U.S. Pressures Israel to Sacrifice Security for Visa Waivers

(JNS) Jonathan S. Tobin - There's no use pretending that Israel's agreement to treat all U.S. passport holders in the same manner, rather than singling out those who are also Palestinian Arabs for special scrutiny, doesn't present genuine risks for the country's security. Making this change was the price Prime Minister Netanyahu had to pay in order to get the U.S. to change its own entry policies for Israeli citizens. Up until now, Israel was denied the visa waivers extended to 40 other countries. Now, those Palestinians with U.S. passports will have the same free entry to Israel and its international airport as other Americans, as will Palestinians with American citizenship currently living in terrorist-run Gaza. Israel and the U.S. have very real differences in their approach to security, especially concerning air travel. There is no question that an unwillingness to treat everyone the same is at the heart of Jerusalem's efforts to keep terrorists from boarding Israeli planes or entering the country. Israelis, as well as those who travel there regularly, are used to putting up with a great deal of security measures. But they largely accept it as a reasonable price to pay for safety.
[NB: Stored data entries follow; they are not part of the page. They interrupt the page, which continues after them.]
(* ===== verification/ConsumerQueries.v ===== *)
(** * Queries and cumulative settlements of a consumer

    Models the calls of a consumer that do not receive deliveries, from the actor up to
    PHP: the prefetch report ([ActorState::prefetch_stats], [ConsumerHandle::prefetch_stats],
    [getPrefetchStats]), the settlement errors ([drain_errors], [drainErrors]) and the
    settlement of everything up to a delivery ([try_settle_through], [ackThrough]). The
    PHP calls come after the guard of [Composite.ensure_open]. *)

From S2P Require Import Prelude Transport Publication Scheduler Attempts DelayTopology DelayRouting.
From S2P Require Import Prefetch Delivery ConsumerActor ConsumerInv ConsumerBounds ConsumerFifo.
From S2P Require Import ConsumerSerial ConsumerSystem ConfigValid Config PhpDelivery.
Import Transport Delivery.
Local Open Scope Z_scope.
Local Open Scope rabbit_scope.

Module ConsumerQueries.

Abbreviation Sys := ConsumerSystem.Sys.

(** ** The prefetch report *)

Record PrefetchStat := mkPrefetchStat {
  ps_subscription : string;
  ps_queue : string;
  ps_mode : string;
  ps_current : Z;
  ps_ewma : Z
}.

(** One turn of the loop of [prefetch_stats]. *)
Definition stat_of (controllers : gmap string Prefetch.AdaptivePrefetch) (id : string) (r : ConsumerActor.RuntimeSubscription) : PrefetchStat :=
  let '(mode, current) :=
    match ConsumerActor.rt_prefetch r with
    | ConsumerActor.Fixed value => ("fixed", value)
    | ConsumerActor.Adaptive initial _ _ _ => ("adaptive", initial)
    end in
  match controllers !! id with
  | Some c => mkPrefetchStat id (ConsumerActor.rt_queue r) mode (Prefetch.ap_current c) (Prefetch.ewma c)
  | None => mkPrefetchStat id (ConsumerActor.rt_queue r) mode current Duration_ZERO
  end.

(** The subscriptions are visited in the order of their hash map and the report is sorted. *)
Definition prefetch_stats (cfg : ConsumerActor.Config) (s : ConsumerActor.State) : list PrefetchStat :=
  Config.sort_names ps_subscription
    ((fun x => stat_of (ConsumerActor.adaptive_prefetch (ConsumerActor.shared s)) x.1 x.2) <$> map_to_list (ConsumerActor.c_subscriptions cfg)).

Lemma stat_of_name cs id r : ps_subscription (stat_of cs id r) = id.
Proof. unfold stat_of. destruct (ConsumerActor.rt_prefetch r), (cs !! id); done. Qed.

(** The report has one entry per subscription, in the order of the names. *)
Theorem prefetch_report cfg s :
  StronglySorted ConfigValid.name_lt (ps_subscription <$> prefetch_stats cfg s) /\
  (forall x, x ∈ prefetch_stats cfg s <->
     exists id r, ConsumerActor.c_subscriptions cfg !! id = Some r /\
       x = stat_of (ConsumerActor.adaptive_prefetch (ConsumerActor.shared s)) id r).
Proof.
  unfold prefetch_stats. set (l := _ <$> map_to_list _).
  assert (Hnames : ps_subscription <$> l = (map_to_list (ConsumerActor.c_subscriptions cfg)).*1).
  { unfold l. rewrite <- list_fmap_compose. apply list_fmap_ext. intros i x _. apply stat_of_name. }
  assert (Hnd : NoDup (ps_subscription <$> l)) by (rewrite Hnames; apply NoDup_fst_map_to_list).
  split.
  - pose proof (ConfigValid.sort_names_sorted ps_subscription l) as Hs.
    assert (Hnd' : NoDup (ps_subscription <$> Config.sort_names ps_subscription l)) by (by rewrite ConfigValid.sort_names_perm).
    revert Hnd'. induction Hs as [|x xs Hs IH Hx]; cbn; [constructor|]. intros [Hnot Hnd']%NoDup_cons. constructor; [by apply IH|].
    rewrite Forall_fmap. rewrite Forall_forall in Hx |- *. intros y Hy. split; [by apply Hx|]. intros E. apply Hnot. cbn in E. rewrite E.
    by apply list_elem_of_fmap_2.
  - intros x. rewrite ConfigValid.sort_names_perm. unfold l. rewrite list_elem_of_fmap. split.
    + intros ([id r] & -> & Hin). apply elem_of_map_to_list in Hin. by exists id, r.
    + intros (id & r & Hin & ->). exists (id, r). by rewrite elem_of_map_to_list.
Qed.

(** ** A set *)

(** [ConsumerSetHandle::prefetch_stats], at the turn of the actor that handles the command. *)
Definition set_prefetch_stats (cfg : ConsumerActor.Config) (s : Sys) : result (list PrefetchStat) ConsumerError :=
  if ConsumerSystem.open s then Ok (prefetch_stats cfg (ConsumerSystem.st s)) else Err closed.

(** [ConsumerSetHandle::drain_errors]: the buffer of errors outlives the actor. *)
Definition set_drain_errors (s : Sys) : list SettlementError * Sys :=
  (ConsumerActor.errors (ConsumerActor.shared (ConsumerSystem.st s)),
   ConsumerSystem.on_st (ConsumerActor.on_shared (ConsumerActor.set_errors [])) s).

(** ** The composite *)

(** [ConsumerHandle::drain_errors], source after source. *)
Fixpoint drain_errors (sources : list Sys) : list SettlementError * list Sys :=
  match sources with
  | [] => ([], [])
  | s :: rest =>
      let '(es, s) := set_drain_errors s in
      let '(more, rest) := drain_errors rest in
      ((es ++ more)%list, s :: rest)
  end.

(** [ConsumerHandle::prefetch_stats] on what the sources answer. *)
Fixpoint merged_stats (answers : list (result (list PrefetchStat) ConsumerError)) : result (list PrefetchStat) ConsumerError :=
  match answers with
  | [] => Ok []
  | answer :: rest =>
      let? stats := answer in
      let? more := merged_stats rest in
      Ok (stats ++ more)%list
  end.

Definition recorded (s : Sys) : list SettlementError := ConsumerActor.errors (ConsumerActor.shared (ConsumerSystem.st s)).

(** A drain hands out what every source has recorded, in the order of the sources, and
    nothing is left for a second one. *)
Lemma drained_once sources :
  (drain_errors sources).1 = concat (recorded <$> sources) /\
  Forall (fun s => recorded s = []) (drain_errors sources).2 /\
  (drain_errors (drain_errors sources).2).1 = [].
Proof.
  induction sources as [|s rest (IH1 & IH2 & IH3)]; [done|]. cbn. destruct (drain_errors rest) as [more rest'] eqn:E. cbn in *.
  destruct (drain_errors rest') as [more' rest''] eqn:E'. cbn in *. subst more more'. split; [done|]. split; [by constructor|done].
Qed.

(** The merged report fails as soon as one source does, with its error; so a source that
    is closed hides the report of the ones that are live. *)
Lemma merged_stats_cases answers :
  match merged_stats answers with
  | Ok l => exists ls, answers = Ok <$> ls /\ l = concat ls
  | Err e => exists ls rest, answers = ((Ok <$> ls) ++ Err e :: rest)%list
  end.
Proof.
  induction answers as [|[stats|err] rest IH]; cbn [merged_stats]; [by exists []| |by exists [], rest].
  destruct (merged_stats rest).
  - destruct IH as (ls & -> & ->). by exists (stats :: ls).
  - destruct IH as (ls & rest' & ->). by exists (stats :: ls), rest'.
Qed.

(** ** PHP *)

(** [table.insert(key, entry)]: a key that is there keeps its place. *)
Fixpoint table_insert {V} (key : string) (v : V) (t : list (string * V)) : list (string * V) :=
  match t with
  | [] => [(key, v)]
  | (k, u) :: rest => if String.eqb k key then (k, v) :: rest else (k, u) :: table_insert key v rest
  end.

(** The entry of [getPrefetchStats]: mode, prefetch, [ewma_ms]. *)
Definition php_stat (x : PrefetchStat) : string * Z * Z :=
  (ps_mode x, ps_current x, default I64_MAX (try_from I64_MAX (as_millis (ps_ewma x)))).

Definition php_prefetch_stats (stats : list PrefetchStat) : list (string * (string * Z * Z)) :=
  foldl (fun t x => table_insert (ps_subscription x) (php_stat x) t) [] stats.

(** The entry of [drainErrors]: delivery tag, subscription, kind, message. *)
Definition php_error (e : SettlementError) : Z * string * ConsumerErrorKind * string :=
  (default I64_MAX (try_from I64_MAX (se_delivery_tag e)), se_subscription e, se_kind e, se_message e).

Lemma stat_insert_fresh {V} key (v : V) t : key ∉ t.*1 -> table_insert key v t = (t ++ [(key, v)])%list.
Proof.
  induction t as [|[k u] t IH]; cbn; [done|]. intros [Hk Ht]%not_elem_of_cons. destruct (String.eqb_spec k key); [by subst|]. by rewrite IH.
Qed.

(** Subscriptions of different names all appear in the array, in the order of the report. *)
Lemma php_stats_complete stats :
  NoDup (ps_subscription <$> stats) -> php_prefetch_stats stats = (fun x => (ps_subscription x, php_stat x)) <$> stats.
Proof.
  unfold php_prefetch_stats. intros Hnd.
  assert (H : forall l t, NoDup (t.*1 ++ (ps_subscription <$> l)) ->
    foldl (fun t x => table_insert (ps_subscription x) (php_stat x) t) t l = (t ++ ((fun x => (ps_subscription x, php_stat x)) <$> l))%list).
  { induction l as [|x l IH]; intros t Ht; cbn; [by rewrite app_nil_r|].
    rewrite stat_insert_fresh; [|apply list.NoDup_app in Ht as (_ & Ht & _); intros Hin; by apply (Ht _ Hin), elem_of_cons; left].
    rewrite IH; [by rewrite <- app_assoc|]. rewrite fmap_app, <- app_assoc. exact Ht. }
  by rewrite H.
Qed.

(** *** [ackThrough] *)

Section AckThrough.
Variable sha256 : string -> string.
Variable subs : list ConsumerActor.Subscription.
Variable others : nat -> list ConsumerSystem.Label.

Definition through (n : nat) (latency : Z) : PhpDelivery.Attempt := ConsumerSystem.try_settle_through n latency.

(** The answer, the system after the call and the systems its attempts met. *)
Definition ack_through (n : nat) (latency : Z) (s : Sys) : PhpDelivery.PhpResult * Sys * list Sys :=
  match through n latency s with
  | (Ok _, s') => (Ok tt, s', [s])
  | (Err ChannelFull, s') =>
      let '(r, s', met) := PhpDelivery.spin_settle sha256 subs others PhpDelivery.SPIN_ROUNDS 0 (through n latency) s' in (r, s', s :: met)
  | (Err SClosed, s') => (Err "consumer set is closed", s', [s])
  | (Err AlreadySettled, s') => (Err "delivery is already settled", s', [s])
  end.

(** The command the call enqueues. *)
Definition enqueued (n : nat) (latency : Z) (m : Sys) : Sys :=
  ConsumerSystem.mkSys (ConsumerSystem.st m) (ConsumerSystem.control m ++ [ConsumerActor.CmdSettleThrough n latency])
    (ConsumerSystem.popped m) (ConsumerSystem.open m) (ConsumerSystem.pending_error m).

Definition no_room (m : Sys) : Prop := ConsumerSystem.control_send m <> Sent.

(** What a call that answered [r] did: it enqueued at the first attempt that found room. *)
Definition through_outcome (n : nat) (latency : Z) (rounds : nat) (r : PhpDelivery.PhpResult) (s' : Sys) (met : list Sys) : Prop :=
  match r with
  | Ok _ => exists before m, met = (before ++ [m])%list /\ Forall no_room before /\ ConsumerSystem.control_send m = Sent /\ s' = enqueued n latency m
  | Err _ => Forall no_room met
  end /\ (length met <= rounds)%nat.

Lemma through_cases n latency m r s' :
  through n latency m = (r, s') ->
  match r with
  | Ok _ => ConsumerSystem.control_send m = Sent /\ s' = enqueued n latency m
  | Err e => no_room m /\ s' = m /\ e <> AlreadySettled
  end.
Proof.
  unfold through, ConsumerSystem.try_settle_through, no_room, enqueued.
  destruct (ConsumerSystem.control_send m); intros [= <- <-]; done.
Qed.

Lemma through_cons n latency rounds r s' met m :
  no_room m -> through_outcome n latency rounds r s' met -> through_outcome n latency (S rounds) r s' (m :: met).
Proof.
  intros Hm [H1 H2]. split; [|cbn; lia]. destruct r as [[]|e]; [|by constructor].
  destruct H1 as (before & x & -> & Hb & Hx). exists (m :: before), x. split; [done|]. split; [by constructor|done].
Qed.

Lemma through_spin n latency rounds : forall k s r s' met,
  PhpDelivery.spin_settle sha256 subs others rounds k (through n latency) s = (r, s', met) -> through_outcome n latency rounds r s' met.
Proof.
  induction rounds as [|rounds IH]; intros k s r s' met; cbn [PhpDelivery.spin_settle]; [intros [= <- <- <-]; by split|].
  destruct (through n latency _) as [[[]|e] s1] eqn:Ea; pose proof (through_cases _ _ _ _ _ Ea) as Hc.
  - intros [= <- <- <-]. split; [|cbn; lia]. eexists [], _. split; [done|]. split; [constructor|done].
  - destruct (PhpDelivery.spin_settle _ _ _ rounds (S k) _ s1) as [[r1 s2] met1] eqn:Er. intros [= <- <- <-].
    apply through_cons; [apply Hc|by eapply IH].
Qed.

Lemma spin_answers n latency rounds : forall k s,
  let r := (PhpDelivery.spin_settle sha256 subs others rounds k (through n latency) s).1.1 in
  r = Ok tt \/ r = Err "settlement channel full after backpressure timeout".
Proof.
  induction rounds as [|rounds IH]; intros k s; cbn [PhpDelivery.spin_settle]; [by right|].
  destruct (through n latency _) as [[[]|e] s4]; [by left|].
  specialize (IH (S k) s4). by destruct (PhpDelivery.spin_settle _ _ _ rounds (S k) _ s4) as [[r2 s5] met3].
Qed.

(** [ackThrough] is exact: it succeeds when one of its at most 65 attempts finds room in
    the control channel, and then has enqueued one command, after whatever the rest of
    the system did in between; otherwise it enqueued nothing. It never claims that the
    delivery is settled: it does not look. *)
Theorem ack_through_exact n latency s r s' met :
  ack_through n latency s = (r, s', met) ->
  through_outcome n latency (S PhpDelivery.SPIN_ROUNDS) r s' met /\ r <> Err "delivery is already settled".
Proof.
  unfold ack_through. destruct (through n latency s) as [[[]|[]] s1] eqn:Ea; pose proof (through_cases _ _ _ _ _ Ea) as Hc.
  - intros [= <- <- <-]. split; [|done]. split; [|cbn; lia]. exists [], s. split; [done|]. split; [constructor|done].
  - by destruct Hc as (_ & _ & ?).
  - destruct (PhpDelivery.spin_settle _ _ _ _ 0 _ s1) as [[r1 s2] met1] eqn:Er. intros [= <- <- <-]. split.
    + apply through_cons; [apply Hc|by eapply through_spin].
    + destruct (spin_answers n latency PhpDelivery.SPIN_ROUNDS 0 s1) as [E|E]; rewrite Er in E; cbn in E; by rewrite E.
  - intros [= <- <- <-]. split; [|done]. split; [|cbn; lia]. constructor; [apply Hc|constructor].
Qed.

End AckThrough.

(** A full channel that the actor empties while the call spins. *)
Definition full_sys : Sys :=
  ConsumerSystem.mkSys (ConsumerActor.actor_new [] []) (replicate (Z.to_nat ConsumerActor.COMMAND_CAPACITY) ConsumerActor.CmdGetPrefetchStats) [] true None.

Lemma ack_through_exact_witness :
  exists s' met, ack_through DelayTopology.toy_digest [] (fun _ => [ConsumerSystem.LControl]) 0 5 full_sys = (Ok tt, s', met) /\ length met = 2%nat /\
    through_outcome 0 5 65 (Ok tt) s' met.
Proof.
  do 2 eexists. split; [vm_compute; reflexivity|]. split; [reflexivity|].
  apply (ack_through_exact DelayTopology.toy_digest [] (fun _ => [ConsumerSystem.LControl]) 0 5 full_sys). vm_compute. reflexivity.
Defined.

End ConsumerQueries.
(* ===== verification/ConfigWire.v ===== *)
(** * Configuration defaults and hand-written deserialization

    Models the parts of [config.rs] between serde's derived code and validation: the
    default sections and keys, the two notations of a prefetch setting, the units of
    durations, and the debug output of credentials. Serde hands over parsed values; a
    missing key is [None]. *)

From S2P Require Import Prelude Transport Publication DelayTopology TopologyPlan ConsumerActor Config.
Import Transport Publication DelayTopology TopologyPlan Config.
Local Open Scope Z_scope.
Local Open Scope rabbit_scope.

Module ConfigWire.

(** ** Durations *)

Definition deserialize_duration_seconds (seconds : Z) : Z := from_secs seconds.
Definition deserialize_duration_seconds_opt (seconds : option Z) : option Z := from_secs <$> seconds.
Definition deserialize_duration_millis (millis : Z) : Z := from_millis millis.
Definition deserialize_duration_seconds_vec (seconds : list Z) : list Z := from_secs <$> seconds.

(** A number of the configuration is a [u64]; none of them is too long a duration. *)
Lemma durations_fit n : 0 <= n <= U64_MAX ->
  0 <= deserialize_duration_seconds n <= DURATION_MAX /\ 0 <= deserialize_duration_millis n <= DURATION_MAX.
Proof.
  unfold deserialize_duration_seconds, deserialize_duration_millis, from_secs, from_millis, DURATION_MAX, NANOS_PER_SEC, NANOS_PER_MILLI, U64_MAX. lia.
Qed.

(** ** Defaults *)

Definition delay_default : DelayConfig :=
  mkDelayConfig Auto [from_secs 1; from_secs 5; from_secs 30; from_secs 120] 8 (from_secs 60).
Definition publisher_default : PublisherConfigSection := mkPublisherSection Safe true true (from_secs 30) (from_millis 1).
Definition DEFAULT_MAX_ATTEMPTS : Z := 20.
Definition default_max_attempts : option Z := Some DEFAULT_MAX_ATTEMPTS.
Definition consumer_default : ConsumerConfigSection := mkConsumerSection (from_secs 30) default_max_attempts.
Definition default_route_routing_key : string := "{queue}".
Definition default_queue_type : QueueKind := Quorum.
Definition default_true : bool := true.

(** Every default section passes its validation, and the defaults publish safely. *)
Lemma default_sections_valid :
  validate_delay delay_default = Ok tt /\ validate_publisher publisher_default = Ok tt /\
  validate_consumer consumer_default = Ok tt /\ effective_safety publisher_default = Safe.
Proof. by vm_compute. Qed.

(** ** Prefetch settings *)

Inductive PrefetchMode := ModeFixed | ModeAdaptive.

Record PrefetchMap := mkPrefetchMap {
  pm_mode : PrefetchMode;
  pm_value : option Z;
  pm_initial : option Z;
  pm_min : option Z;
  pm_max : option Z;
  pm_target_buffer : option Z
}.

Inductive Wire := Plain (value : Z) | Mapped (map : PrefetchMap).

(** [PrefetchConfig::deserialize]; an error is the name of the missing field. *)
Definition prefetch_deserialize (w : Wire) : result PrefetchConfig string :=
  match w with
  | Plain value => Ok (Fixed value)
  | Mapped map =>
      match pm_mode map with
      | ModeFixed => let? value := ok_or (pm_value map) "value" in Ok (Fixed value)
      | ModeAdaptive =>
          let? initial := ok_or (pm_initial map) "initial" in
          let? min := ok_or (pm_min map) "min" in
          let? max := ok_or (pm_max map) "max" in
          let? target_buffer := ok_or (pm_target_buffer map) "target_buffer_seconds" in
          Ok (Adaptive initial min max target_buffer)
      end
  end.

(** The notation of a setting: [None] for a key that does not belong to the mode. *)
Definition prefetch_serialize (p : PrefetchConfig) : Wire :=
  match p with
  | ConsumerActor.Fixed value => Plain value
  | ConsumerActor.Adaptive initial min max target => Mapped (mkPrefetchMap ModeAdaptive None (Some initial) (Some min) (Some max) (Some target))
  end.

Lemma prefetch_roundtrip p : prefetch_deserialize (prefetch_serialize p) = Ok p.
Proof. by destruct p. Qed.

(** Both notations of a fixed window mean the same, whatever adaptive keys stand next to
    the value. *)
Lemma fixed_notations value initial min max target :
  prefetch_deserialize (Mapped (mkPrefetchMap ModeFixed (Some value) initial min max target)) = prefetch_deserialize (Plain value).
Proof. done. Qed.

(** The keys the mode requires, and the value of a key. *)
Definition required (m : PrefetchMode) : list (string * (PrefetchMap -> option Z)) :=
  match m with
  | ModeFixed => [("value", pm_value)]
  | ModeAdaptive => [("initial", pm_initial); ("min", pm_min); ("max", pm_max); ("target_buffer_seconds", pm_target_buffer)]
  end.

(** A mapped setting is refused exactly when a key of its mode is missing, and the error
    names the first one. *)
Lemma prefetch_missing_field map :
  match prefetch_deserialize (Mapped map) with
  | Ok _ => Forall (fun k => is_Some (k.2 map)) (required (pm_mode map))
  | Err name => exists pre get post, required (pm_mode map) = pre ++ (name, get) :: post /\ get map = None /\ Forall (fun k => is_Some (k.2 map)) pre
  end.
Proof.
  destruct map as [[] value initial min max target]; cbn.
  - destruct value as [v|]; cbn; [by repeat constructor; eexists|]. by exists [], pm_value, [].
  - destruct initial as [i|]; cbn; [|by exists [], pm_initial, (tail (required ModeAdaptive))].
    destruct min as [mi|]; cbn; [|exists (take 1 (required ModeAdaptive)), pm_min, (drop 2 (required ModeAdaptive)); repeat constructor; by eexists].
    destruct max as [ma|]; cbn; [|exists (take 2 (required ModeAdaptive)), pm_max, (drop 3 (required ModeAdaptive)); repeat constructor; by eexists].
    destruct target as [t|]; cbn; [repeat constructor; by eexists|].
    exists (take 3 (required ModeAdaptive)), pm_target_buffer, []. repeat constructor; by eexists.
Qed.

(** ** Debug output *)

(** The fields the [Debug] implementation of [Credentials] prints. *)
Definition credentials_debug (c : Credentials) : list (string * string) := [("username", username c); ("password", "[REDACTED]")].

(** Credentials that differ in the password look the same. *)
Lemma password_redacted user p1 p2 : credentials_debug (mkCredentials user p1) = credentials_debug (mkCredentials user p2).
Proof. done. Qed.

End ConfigWire.
(** * Vector addition offloaded through OpenCL: a model of [task.cpp]

    The host program of [task.cpp] is embedded as a computation in a small
    state-and-exit monad.  Every call into the OpenCL runtime, the C library
    and the clock is an explicit primitive whose result is taken from an
    environment [Env]; the observable behaviour of a run is the list of
    events it emits together with the way the process ends. *)

From Stdlib Require Import ZArith Lia String Ascii.
From stdpp Require Import base tactics option list list_numbers gmap strings.

Local Open Scope Z_scope.

Set Warnings "-clear-no-such-hyp".

(** ** Machine integers *)

(** [int] is a 32-bit two's complement integer. *)
Definition wrap_int (z : Z) : Z := (z + 2 ^ 31) `mod` 2 ^ 32 - 2 ^ 31.

(** [size_t] is an unsigned 64-bit integer; [(size_t)z] and the product of
    two [size_t] values wrap modulo [2^64]. *)
Definition to_size_t (z : Z) : Z := z `mod` 2 ^ 64.
Definition size_mul (a b : Z) : Z := (a * b) `mod` 2 ^ 64.

Definition sizeof_int : Z := 4.
Definition sizeof_cl_mem : Z := 8.
Definition LONG_MAX : Z := 2 ^ 63 - 1.
Definition LONG_MIN : Z := - 2 ^ 63.
Definition PTRDIFF_MAX : Z := 2 ^ 63 - 1.

(** ** [atoi] of the C library

    [atoi(s)] is [(int) strtol(s, NULL, 10)]: leading white space is
    skipped, an optional sign is read, then the longest run of decimal
    digits; [strtol] saturates at the bounds of [long] and the conversion to
    [int] keeps the low 32 bits. *)

Definition isspace (c : ascii) : bool :=
  let n := Z.of_nat (nat_of_ascii c) in
  (n =? 32) || ((9 <=? n) && (n <=? 13)).

Definition digit_of (c : ascii) : option Z :=
  let n := Z.of_nat (nat_of_ascii c) in
  if (48 <=? n) && (n <=? 57) then Some (n - 48) else None.

Fixpoint skip_space (s : string) : string :=
  match s with
  | String c r => if isspace c then skip_space r else s
  | EmptyString => s
  end.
Israeli security personnel hone in on the people most likely to be terrorist suspects. Yet it's a mistake to assume that Israeli security is purely a matter of group profiling. To the contrary, Israel has long relied on sophisticated behavioral analysis, reading eye movements and body language as people respond to questions to try to filter out potential risks. But those tasked with defending Israel understand that members of groups that are broadly supportive of anti-Israel terror, like the Palestinians, have to be given more scrutiny than others, even if that might seem unfair to some peaceful individuals. The main thing is to make it harder for potential terrorists. It's possible that terror groups will take advantage of the situation by using those with American documents to commit some outrage. That's why the chiefs of the Israeli security agencies were reportedly opposed to the decision to bow to the American demand. The problem here is an American mindset that treats Israel's security concerns as less important than making a point about protecting Arab and Muslim Americans. Israel remains a nation under threat in a way that few Americans understand.